Foi uma longa jornada para que os alijados de seus direitos fundamentais (homens, mulheres e crianças) adquirissem sua condição de membros da comunidade moral e tivessem a sua dignidade reconhecida. A luta pela respeito a ela (dignidade) é contínua. Nesse sentido, Anamaria Gonçalves dos Santos Feijó (2008, p. 130) constata “que a dignidade apresenta uma relação estreita com o respeito. A dignidade humana, então, é reconhecida de forma prática, através do respeito a ela outorgado.” Mas apenas o ser humano é merecedor e portador de dignidade?

Tiago Fenstersifer (2012) reconhece que a dignidade (da pessoa) humana constitui um conceito submetido a um processo de reconstrução, tratando-se de uma noção histórico- cultural em permanente transformação quanto ao seu sentido e alcance. E pode-se ir além. A dignidade consiste em um valor que os seres humanos atribuem à determinada manifestação existencial – no caso da dignidade humana, a nós mesmos –, sendo possível o reconhecimento do valor “dignidade” como inerente a outras formas de vida, para além da humana.

Tagore Trajano de Almeida Silva (2014) entende que a Constituição Federal brasileira de 1988 concede a proteção dos animais no sentido de reconhecer o seu sofrimento. Ao estabelecer a regra de não-crueldade (art. 225, §1º, inc. VII), a norma constitucional avançou na direção da valorização individual dos animais, a ponto de ser possível a mudança de seu status jurídico. Talvez não esteja longe o momento em que os animais já não serão mais tratados como simples meios para os fins humanos.

CONCLUSÃO

No primeiro capítulo, vimos as tentativas argumentativas mais comuns de condicionar a vida animal à sua utilidade para os seres humanos. No entanto, como demonstrado no segundo capítulo, todos os argumentos antropocêntricos lá relacionados, são maus argumentos, porque elegem questões irrelevantes moralmente para negar nossos deveres de respeito e proteção perante a vulnerabilidade da vida animal, que é muito similar a vulnerabilidade da vida humana.

Para muitas pessoas, no entanto, é difícil uma identificação ou empatia com criaturas que estão psicologicamente tão distantes e, sobretudo, cuja situação antiética não pode ser criticada diretamente por elas. A própria vitima sempre expressa melhor sua opressão do que o discurso dos seus defensores. Ao contrário dos sujeitos humanos em vulnerabilidade (mulheres, negros, etc.), os animais não falam. Alguém precisa fazê-lo por eles.

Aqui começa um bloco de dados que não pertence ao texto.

(** A separator without space and quote occurs in the text only inside
    the attribute, the operator or the literal. *)
Lemma pred_text_contains sep :
  sep ≠ "" → mem_char " " sep = false → mem_char "'" sep = false →
  contains sep (pred_text p) =
  contains sep (pred_attr p) || contains sep (op_text (pred_op p)) ||
  contains sep (pred_lit p).
Proof.
  intros Hsep Hsp Hq.
  change (pred_text p)
    with (pred_attr p +:+ String " " (op_text (pred_op p) +:+
            String " " ("" +:+ String "'" (pred_lit p +:+ String "'" "")))).
  rewrite !(contains_app_foreign sep " " Hsp) by done.
  rewrite !(contains_app_foreign sep "'" Hq) by done.
  rewrite contains_nil. assert (starts sep "" = false) as -> by (by destruct sep).
  by rewrite !orb_false_r, orb_assoc.
Qed.

Lemma pred_text_no_comb c : contains (comb_text c) (pred_text p) = false.
Proof using Hp.
  destruct pred_ok_spec as (_&(_&Ha1&Ha2)%token_spec&(_&Hl1&Hl2)%token_spec).
  rewrite pred_text_contains by (by destruct c).
  destruct c; simpl comb_text; rewrite ?Ha1, ?Ha2, ?Hl1, ?Hl2;
    by destruct (pred_op p).
Qed.

Lemma pred_text_mem c :
  isspace c = false → mem_char c "(){}" = true → mem_char c (pred_text p) = false.
Proof using Hp.
  intros Hsp Hc. destruct pred_ok_spec as (_&Ha&Hl).
  assert (mem_char c "(){}'" = true) as Hc'.
  { simpl in *. repeat (apply orb_true_iff in Hc as [->|Hc]);
      rewrite ?orb_true_r; done. }
  unfold pred_text. rewrite !mem_char_app.
  rewrite (token_mem _ c Ha), (token_mem _ c Hl) by (by rewrite Hc', orb_true_r).
  simpl in Hc |- *. destruct (pred_op p); simpl;
    repeat (apply orb_true_iff in Hc as [Hc|Hc];
            [apply bool_decide_eq_true in Hc as ->; done|]); done.
Qed.

End pred_text.

(** ** The text of a condition *)

Section cond_text.
Context (c : condition) (Hc : cond_ok c = true).

Lemma cond_ok_spec :
  cond_preds c ≠ [] ∧ Forall (λ p, pred_ok p = true) (cond_preds c).
Proof using Hc.
  unfold cond_ok in Hc. apply andb_true_iff in Hc as [Hne Hall].
  split; [|by apply forallb_Forall].
  by apply negb_true_iff, bool_decide_eq_false in Hne.
Qed.

Lemma pred_texts_trimmed :
  Forall (λ t, t ≠ "" ∧ strip t = t) (pred_text <$> cond_preds c).
Proof using Hc.
  destruct cond_ok_spec as [_ Hall]. apply Forall_fmap.
  eapply Forall_impl; [done|]. intros p Hp.
  split; [by apply pred_text_nonempty|by apply pred_text_strip].
Qed.

Lemma pred_texts_no_comb comb :
  Forall (λ t, contains (comb_text comb) t = false) (pred_text <$> cond_preds c).
Proof using Hc.
  destruct cond_ok_spec as [_ Hall]. apply Forall_fmap.
  eapply Forall_impl; [done|]. intros p Hp. by apply pred_text_no_comb.
Qed.

(** Round trip: [parse_conditions] cuts the text of a condition into
    the texts of its predicates, whichever combinator joins them. *)
Lemma parse_conditions_text :
  Fileread.parse_conditions (cond_text c) = pred_text <$> cond_preds c.
Proof using Hc.
  pose proof pred_texts_trimmed as Htrim.
  pose proof (pred_texts_no_comb CAnd) as Hand.
  pose proof (pred_texts_no_comb COr) as Hor.
  destruct cond_ok_spec as [Hne _]. unfold cond_text, Fileread.parse_conditions.
  destruct (pred_text <$> cond_preds c) as [|t [|t' ts]] eqn:Hts;
    [by destruct (cond_preds c)|..].
  - apply Forall_cons in Hand as [Hand _], Hor as [Hor _]. simpl in *.
    by rewrite Hand, Hor.
  - trans (strip <$> t :: t' :: ts);
      [|apply fmap_strip_trimmed; eapply Forall_impl; [exact Htrim|];
        by intros ? [_ ?]].
    destruct (cond_comb c); simpl comb_text in *.
    + rewrite contains_join_words.
      exact (split_join_words "AND" ltac:(done) eq_refl false t (t' :: ts) Hand).
    + rewrite (contains_join_foreign "AND" ltac:(done) eq_refl "OR") by done.
      rewrite contains_join_words.
      exact (split_join_words "OR" ltac:(done) eq_refl false t (t' :: ts) Hor).
Qed.

(** Every piece of the text is read back as its predicate. *)
Lemma predicates_of_text :
  map_res predicate_of (Fileread.parse_conditions (cond_text c)) =
  Ok (cond_preds c).
Proof using Hc.
  rewrite parse_conditions_text. destruct cond_ok_spec as [_ Hall].
  apply map_res_Ok. apply Forall2_fmap_l, Forall_Forall2_diag.
  eapply Forall_impl; [done|]. intros p Hp. by apply predicate_of_text.
Qed.

Lemma cond_text_strip : strip (cond_text c) = cond_text c.
Proof using Hc. apply strip_join_trimmed, pred_texts_trimmed. Qed.

Lemma cond_text_plain : plain (cond_text c) = true.
Proof using Hc.
  destruct cond_ok_spec as [_ Hall].
  apply plain_spec. split_and!; (apply mem_char_join; [by destruct (cond_comb c)|]);
    apply Forall_fmap; (eapply Forall_impl; [exact Hall|]);
    intros p Hp; by apply pred_text_mem.
Qed.

End cond_text.

(** C33: round trip of conditions: the text of a well-written condition
    is cut by [parse_conditions] into the texts of its predicates,
    whether [AND] or [OR] joins them, and each of these is read back by
    [split()] and [strip("'")] as its attribute, its operator and its
    literal, that is, by the condition parser of the specification as
    the predicate it was written from. *)
Theorem condition_roundtrip c :
  cond_ok c = true →
  Fileread.parse_conditions (cond_text c) = pred_text <$> cond_preds c ∧
  Forall (λ p,
    split_ws (pred_text p) =
      [pred_attr p; op_text (pred_op p); "'" +:+ pred_lit p +:+ "'"] ∧
    strip_chars "'" ("'" +:+ pred_lit p +:+ "'") = pred_lit p ∧
    predicate_of (pred_text p) = Ok p) (cond_preds c).
Proof.
  intros Hc. split; [by apply parse_conditions_text|].
  destruct (cond_ok_spec c Hc) as [_ Hall].
  eapply Forall_impl; [exact Hall|]. intros p Hp.
  split_and!; [by apply pred_text_words|by apply quoted_strip
              |by apply predicate_of_text].
Qed.

(** ** The text of an attribute list *)

Section attrs_text.
Context (attrs : list string) (Hattrs : attrs_ok attrs = true).

Lemma attrs_ok_spec :
  attrs ≠ [] ∧ Forall (λ a, is_name "," a = true) attrs.
Proof using Hattrs.
  unfold attrs_ok in Hattrs. apply andb_true_iff in Hattrs as [Hne Hall].
  split; [|by apply forallb_Forall].
  by apply negb_true_iff, bool_decide_eq_false in Hne.
Qed.

(** Round trip: the attributes come back from [split(',')] and
    [strip]. *)
Lemma split_attrs_text : strip <$> split "," (attrs_text attrs) = attrs.
Proof using Hattrs.
  destruct attrs_ok_spec as [Hne Hall]. unfold attrs_text.
  destruct attrs as [|a l]; [done|].
  trans (strip <$> a :: l).
  - apply (split_join_char "," ltac:(done) false a l).
    eapply Forall_impl; [exact Hall|]. intros b Hb.
    exact (is_name_mem "," b "," Hb eq_refl).
  - apply fmap_strip_trimmed. eapply Forall_impl; [exact Hall|].
    intros ?. apply is_name_strip.
Qed.

Lemma attrs_text_strip : strip (attrs_text attrs) = attrs_text attrs.
Proof using Hattrs.
  destruct attrs_ok_spec as [_ Hall]. apply strip_join_trimmed.
  eapply Forall_impl; [exact Hall|]. intros a Ha.
  split; [exact (is_name_nonempty _ _ Ha)|exact (is_name_strip _ _ Ha)].
Qed.

Lemma attrs_text_plain : plain (attrs_text attrs) = true.
Proof using Hattrs.
  destruct attrs_ok_spec as [_ Hall].
  apply plain_spec. split_and!; (apply mem_char_join; [done|]);
    (eapply Forall_impl; [exact Hall|]); intros a Ha;
    by apply (is_name_mem _ _ _ Ha).
Qed.

End attrs_text.

(** ** The methods on the texts *)

(** The operand [l * r] of a product. *)
Definition star (l r : string) : string := l +:+ " * " +:+ r.

Section star.
Context (l r : string) (Hl : is_name "*" l = true) (Hr : is_name "*" r = true).

Lemma star_strip : strip (star l r) = star l r.
Proof using Hl Hr.
  apply strip_app_trimmed;
    [exact (is_name_nonempty _ _ Hl)|exact (is_name_nonempty _ _ Hr)
    |exact (is_name_strip _ _ Hl)|exact (is_name_strip _ _ Hr)].
Qed.

Lemma star_mem c : mem_char c "(){}" = true → mem_char c (star l r) = false.
Proof using Hl Hr.
  intros Hc. unfold star. rewrite !mem_char_app.
  rewrite (is_name_mem _ _ c Hl), (is_name_mem _ _ c Hr)
    by (by rewrite Hc, orb_true_r).
  simpl in Hc |- *.
  repeat (apply orb_true_iff in Hc as [Hc|Hc];
          [apply bool_decide_eq_true in Hc as ->; done|]). done.
Qed.

Lemma star_contains : contains "*" (star l r) = true.
Proof.
  replace (star l r) with ((l +:+ " ") +:+ "*" +:+ " " +:+ r)
    by (unfold star; by rewrite !str_app_assoc).
  apply contains_app.
Qed.

(** The operand of a product, alone or under a projection. *)
Lemma paren_operand_cross : Fileread.paren_operand (cross l r) = star l r.
Proof using Hl Hr.
  rewrite <-star_strip.
  replace (cross l r) with ("X " +:+ String "(" (star l r +:+ String ")" ""))
    by (unfold cross, star; simpl; by rewrite !str_app_assoc).
  apply paren_operand_text; [by apply star_mem..|done].
Qed.

Lemma paren_operand_proj_cross attrs :
  plain attrs = true →
  Fileread.paren_operand (proj (cross l r) attrs) = star l r.
Proof using Hl Hr.
  intros (Ha&_)%plain_spec. rewrite <-star_strip.
  replace (proj (cross l r) attrs)
    with ("PROJ (X " +:+ String "(" (star l r +:+ String ")" (") {" +:+ attrs +:+ "}")))
    by (unfold proj, cross, star; simpl; by rewrite !str_app_assoc).
  apply paren_operand_text; [by apply star_mem..|].
  by rewrite !mem_char_app, Ha.
Qed.

Lemma brace_payload_proj_cross attrs :
  plain attrs = true →
  Fileread.brace_payload (proj (cross l r) attrs) = Ok (strip attrs).
Proof using Hl Hr.
  intros (_&_&Ha1&Ha2)%plain_spec.
  replace (proj (cross l r) attrs)
    with (("PROJ (X (" +:+ star l r +:+ ")) ") +:+
          String "{" (attrs +:+ String "}" ""))
    by (unfold proj, cross, star; simpl; by rewrite !str_app_assoc).
  apply brace_payload_text; [|done..].
  by rewrite !mem_char_app, star_mem.
Qed.

End star.

(** The five shapes of a flat expression. *)
Lemma flat_inv e :
  flat e = true →
  (∃ name c, e = Select (RelationRef name) c ∧
             is_name "" name = true ∧ cond_ok c = true) ∨
  (∃ name attrs, e = Project (RelationRef name) attrs ∧
                 is_name "*" name = true ∧ attrs_ok attrs = true) ∨
  (∃ l r attrs, e = Project (CrossProduct (RelationRef l) (RelationRef r)) attrs ∧
                is_name "*" l = true ∧ is_name "*" r = true ∧
                attrs_ok attrs = true) ∨
  (∃ l r, e = CrossProduct (RelationRef l) (RelationRef r) ∧
          is_name "*" l = true ∧ is_name "*" r = true) ∨
  (∃ l r, e = Union (RelationRef l) (RelationRef r) ∧
          is_name "U" l = true ∧ is_name "U" r = true).
Proof.
  destruct e as [?|[name| | | | |] c|[name| | |[l| | | | |] [r| | | | |]| |] attrs
                |[l| | | | |] [r| | | | |]|[l| | | | |] [r| | | | |]|];
    try done; cbn [flat].
  - intros [??]%andb_true_iff. left. by eauto.
  - intros [??]%andb_true_iff. right; left. by eauto.
  - intros [[??]%andb_true_iff ?]%andb_true_iff. do 2 right; left. by eauto 7.
  - intros [??]%andb_true_iff. do 3 right; left. by eauto.
  - intros [??]%andb_true_iff. do 4 right. by eauto.
Qed.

E nesse sentido concordamos com Joy (2014, p. 145) quando diz que precisamos tomar partido, já que “não existe neutralidade moral”. Diante de toda crueldade praticada contra a vida animal, baseada num senso comum deturpado pela ganância, menosprezo e vaidade, caberá de forma inequívoca, um papel a todos nós, que fará a diferença para a mudança ou para a perpetuação desse paradigma da crueldade. Não há outra saída: estaremos ao lado dos algozes e, muitas vezes seremos os próprios, ou estaremos do lado das vítimas.

Muitos olham para os animais, mas não os veem. A nossa ciência, história, cultura, filosofia e direito, foram responsáveis por reduzir os animais à condição de coisas, de

recursos, de meios para os fins humanos. É esse pensar humanista que deve ser superado, sob pena de se não o fazermos, continuarmos a perpetrar o mal no mundo.

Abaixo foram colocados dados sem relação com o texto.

(** *** The whole receive side *)

Lemma strip_coalesced x items :
  Forall framable (x :: items) ->
  strip (coalesce (map framed (x :: items))) = coalesce (map framed (x :: items)).
Proof.
  intros Hall.
  assert (Hr : forall l : list string, l <> [] ->
             coalesce (map framed l) <> ""
             /\ rstrip (coalesce (map framed l)) = coalesce (map framed l)).
  { induction l as [|y l IH]; intros Hne; [congruence|].
    cbn [map coalesce]. split.
    - unfold framed. destruct y; discriminate.
    - destruct l as [|z l].
      + cbn [map coalesce]. rewrite append_nil_r. unfold framed.
        apply rstrip_app; [discriminate|reflexivity].
      + destruct IH as [Hne' Hfix]; [discriminate|].
        apply rstrip_app; assumption. }
  inversion Hall as [|? ? Hx _]; subst.
  apply framable_parts in Hx. destruct Hx as (Hne & Hl & _).
  destruct (Hr (x :: items)) as [Hne' Hfix]; [discriminate|].
  unfold strip. cbn [map coalesce] in *. unfold framed at 1 2.
  rewrite append_assoc, (lstrip_app x _ Hne Hl), <- append_assoc.
  exact Hfix.
Qed.

Lemma strip_joined x items :
  Forall framable (x :: items) ->
  strip (join DELIMITER (x :: items)) = join DELIMITER (x :: items).
Proof.
  intros Hall.
  assert (Hr : forall l y, Forall framable (y :: l) ->
             join DELIMITER (y :: l) <> ""
             /\ rstrip (join DELIMITER (y :: l)) = join DELIMITER (y :: l)).
  { induction l as [|z l IH]; intros y Hy.
    - inversion Hy as [|? ? Hf _]; subst. apply framable_parts in Hf.
      cbn [join]. tauto.
    - inversion Hy as [|? ? Hf Hrest]; subst.
      change (join DELIMITER (y :: z :: l))
        with (y ++ DELIMITER ++ join DELIMITER (z :: l)).
      destruct (IH z Hrest) as [Hne Hfix]. split.
      + apply framable_parts in Hf. destruct y; [tauto|discriminate].
      + rewrite <- append_assoc. apply rstrip_app; assumption. }
  destruct (Hr items x Hall) as [_ Hfix].
  inversion Hall as [|? ? Hx _]; subst.
  apply framable_parts in Hx. destruct Hx as (Hne & Hl & _).
  unfold strip. replace (lstrip (join DELIMITER (x :: items)))
    with (join DELIMITER (x :: items)); [exact Hfix|].
  destruct items as [|y items]; [symmetry; exact Hl|].
  change (join DELIMITER (x :: y :: items))
    with (x ++ DELIMITER ++ join DELIMITER (y :: items)).
  symmetry. apply lstrip_app; assumption.
Qed.

(** Dropping the empty fragments and stripping the others gives the items
    back. *)
Lemma keep_items items :
  Forall framable items ->
  map strip (filter (fun x => negb (String.eqb x "")) (items ++ [""])%list)
  = items
  /\ map strip (filter (fun x => negb (String.eqb x "")) items) = items.
Proof.
  induction 1 as [|x items Hx _ IH]; [split; reflexivity|].
  apply framable_parts in Hx. destruct Hx as (Hne & _ & _ & Hs & _).
  apply String.eqb_neq in Hne. destruct IH as [IH1 IH2].
  split; cbn [app filter]; rewrite Hne; cbn [negb map];
    rewrite Hs; [rewrite IH1|rewrite IH2]; reflexivity.
Qed.

Lemma server_data_of_split text :
  Client.server_data_of text
  = Ok (map strip
          (filter (fun x => negb (String.eqb x ""))
             (split_from DELIMITER 0 "" (strip text)))).
Proof. reflexivity. Qed.

(** C9 as stated fails: the custom command [dir *] followed by the
    delimiter is read back as the two items [dir] and [*]. *)
Lemma framing_asterisk_counterexample :
  ~ (forall items : list string,
        Forall (fun x => x <> "") items ->
        Client.server_data_of (join DELIMITER items) = Ok items /\
        Client.server_data_of (join DELIMITER items ++ DELIMITER) = Ok items).
Proof.
  intros H. destruct (H ["dir *"]) as [_ H2].
  - constructor; [discriminate|constructor].
  - vm_compute in H2. discriminate H2.
Qed.

(** C9, amended. For every sequence of text items that are not empty,
    carry no whitespace at either end, hold no delimiter and do not end in
    an asterisk, the client's receive side (strip, split on the delimiter,
    drop the empty fragments, strip each) recovers the items: from the
    items joined with the delimiter, from the same with one more delimiter
    at the end, and from the items each followed by the delimiter and
    merged into one message, which is what the server's dispatch of custom
    commands amounts to. *)
Theorem framing_recovers_items :
  forall items : list string,
    Forall framable items ->
    Client.server_data_of (join DELIMITER items) = Ok items /\
    Client.server_data_of (join DELIMITER items ++ DELIMITER) = Ok items /\
    Client.server_data_of (coalesce (map framed items)) = Ok items.
Proof.
  intros items Hall. rewrite !server_data_of_split.
  destruct items as [|x items]; [repeat split; reflexivity|].
  destruct (keep_items _ Hall) as [Hkeep1 Hkeep2].
  rewrite join_then_delimiter, strip_joined, strip_coalesced by exact Hall.
  rewrite split_joined, split_framed by exact Hall.
  rewrite Hkeep1, Hkeep2. repeat split; reflexivity.
Qed.

Lemma framable_abc : Forall framable ["a"; "b"; "c"].
Proof.
  repeat constructor; try discriminate; reflexivity.
Defined.

(** The items of the specification. *)
Lemma framing_recovers_items_witness :
  Forall framable ["a"; "b"; "c"] /\
  Client.server_data_of "a***b***c" = Ok ["a"; "b"; "c"] /\
  Client.server_data_of "a***b***c***" = Ok ["a"; "b"; "c"] /\
  Client.server_data_of (coalesce ["a***"; "b***"; "c***"]) = Ok ["a"; "b"; "c"].
Proof.
  split; [exact framable_abc|].
  exact (framing_recovers_items ["a"; "b"; "c"] framable_abc).
Defined.

(** What the server's dispatch loop sends for a batch of custom commands
    (items that [int] turns down): one frame per command, the command
    followed by the delimiter, under the signal [CUSTOM]. *)
Lemma dispatch_custom_frames encode stream_id items : forall q,
  Forall (fun cmd => exists e, int cmd = Raise e) items ->
  frames_since q (Server.dispatch encode stream_id items q)
  = map (fun cmd => (stream_id, encode (framed cmd))) items.
Proof.
  assert (Hgen : forall q,
             Forall (fun cmd => exists e, int cmd = Raise e) items ->
             sent (Server.dispatch encode stream_id items q)
             = (sent q ++ map (fun cmd => (stream_id, encode (framed cmd))) items)%list).
  { induction items as [|cmd items IH]; intros q Hall.
    - simpl. rewrite app_nil_r. reflexivity.
    - inversion Hall as [|? ? [e He] Hrest]; subst.
      cbn [Server.dispatch]. rewrite He, (IH _ Hrest).
      cbn [send_stream_data set_local_max_data sent map].
      rewrite <- app_assoc. reflexivity. }
  intros q Hall. unfold frames_since. rewrite (Hgen q Hall).
  rewrite skipn_app, Nat.sub_diag, skipn_all. reflexivity.
Qed.

End FramingFacts.

(* ===================================================================== *)
(** * Further properties of the sources *)
(* ===================================================================== *)

(** ** The action registry *)

Module ActionsFacts.
Import Py Constants SharedFunctionality Vocabulary.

Naturalmente, testemunhar todas as atrocidades cometidas contra os animais gera uma carga emotiva e racional deveras pesada. No entanto, não podemos fechar os olhos para esse sofrimento desnecessário. Precisamos assumir um papel. E embora possamos sofrer com o que veremos, o sofrimento deles certamente é muito maior. Em outras palavras, embora os que optarem por ficar ao lado das vítimas possam sofrer, como bem afirmou Judith Herman (apud JOY, p. 145): “não há honra maior”.